Lemma send_ne d sp x : x ∉ out d sp → send sp ≠ el x.
Proof.
  destruct (send_cases d sp) as [->|(y & -> & Hy)]; [done|]. intros Hx [= ->]. done.
Qed.

Lemma send_some s d sp : spine_at s d sp → is_Some (sfield s (send sp)).
Proof.
  destruct sp as [|[u x] sp]; [by eexists|]. intros [Hp _]. by eapply points_some.
Qed.

Lemma tree_at_some s t x : tree_at s t → x ∈ elts t → is_Some (sfield s (el x)).
Proof.
  induction t as [|l IHl y r IHr]; simpl; [by intros _ ?%elem_of_nil|].
  rewrite elem_of_app, elem_of_cons. intros (E & ? & ?) [?|[->|?]]; [auto|by eexists|auto].
Qed.

(** ** The steps *)

Section steps.
Variables (F : gmap addr snode) (d : side).

(** Outside the elements a write to one of them changes nothing. *)
Lemma frame_set s r p (L : list addr) :
  (∀ q, q ∉ L → sp_fields s !! q = F !! q) → (r = SLocal ∨ ∃ x, r = el x ∧ x ∈ L) →
  ∀ q, q ∉ L → sp_fields (set_mem d r p s) !! q = F !! q.
Proof.
  intros Hf Hr q Hq. rewrite <- Hf by done.
  change (sfield (set_mem d r p s) (el q) = sfield s (el q)). apply set_mem_ne.
  destruct Hr as [->|(x & -> & Hx)]; [done|]. intros [= ->]. done.
Qed.
(** Returns the result and the pointer stored in [*new_co]. *)
Definition nty_coroutine_create (func arg : Z) : M (Z * ptr) :=
  null ← sched_is_null;
  (if (null : bool) then nty_schedule_create 0;; mret tt else mret tt);;
  null ← sched_is_null;
  if (null : bool) then mret ((-1)%Z, NULL)
  else
    co ← calloc_coroutine;
    match co with
    | None => mret ((-2)%Z, NULL)
    | Some _ =>
        s ← nty_coroutine_get_sched;
        sched_update (set_spawned_coroutines (i32 (sched_spawned_coroutines s + 1)));;
        birth ← nty_coroutine_usec_now;
        co_update co (λ c, NtyCoroutine func arg (BIT NTY_COROUTINE_STATUS_NEW) birth
          (u64 (sched_spawned_coroutines s)) (-1) 0 (co_ops c) (co_sleep_usecs c));;
        co_sched co;;
        ready (queue_insert_tail co);;
        mret (0%Z, co)
    end.

(** The part of [nty_coroutine_init] that is not the context. *)
Definition nty_coroutine_init (co : ptr) : M unit :=
  co_sched co;;
  co_update co (set_co_status (BIT NTY_COROUTINE_STATUS_READY)).

Definition nty_coroutine_detach : M unit :=
  s ← nty_coroutine_get_sched;
  status_or (sched_curr_thread s) (BIT NTY_COROUTINE_STATUS_DETACH).
End operations.
Arguments cmp_with {_ T Qt} cmp co m p.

* TASK ITEM *
Which lines of the listing include the string "done"? Pull them out.

* RESPONSE TO THE EXERCISE *
  destruct (send_cases d sp) as [->|(y & -> & Hy)]; [done|]. intros Hx [= ->]. done.
  intros Hf Hr q Hq. rewrite <- Hf by done.
  destruct Hr as [->|(x & -> & Hx)]; [done|]. intros [= ->]. done.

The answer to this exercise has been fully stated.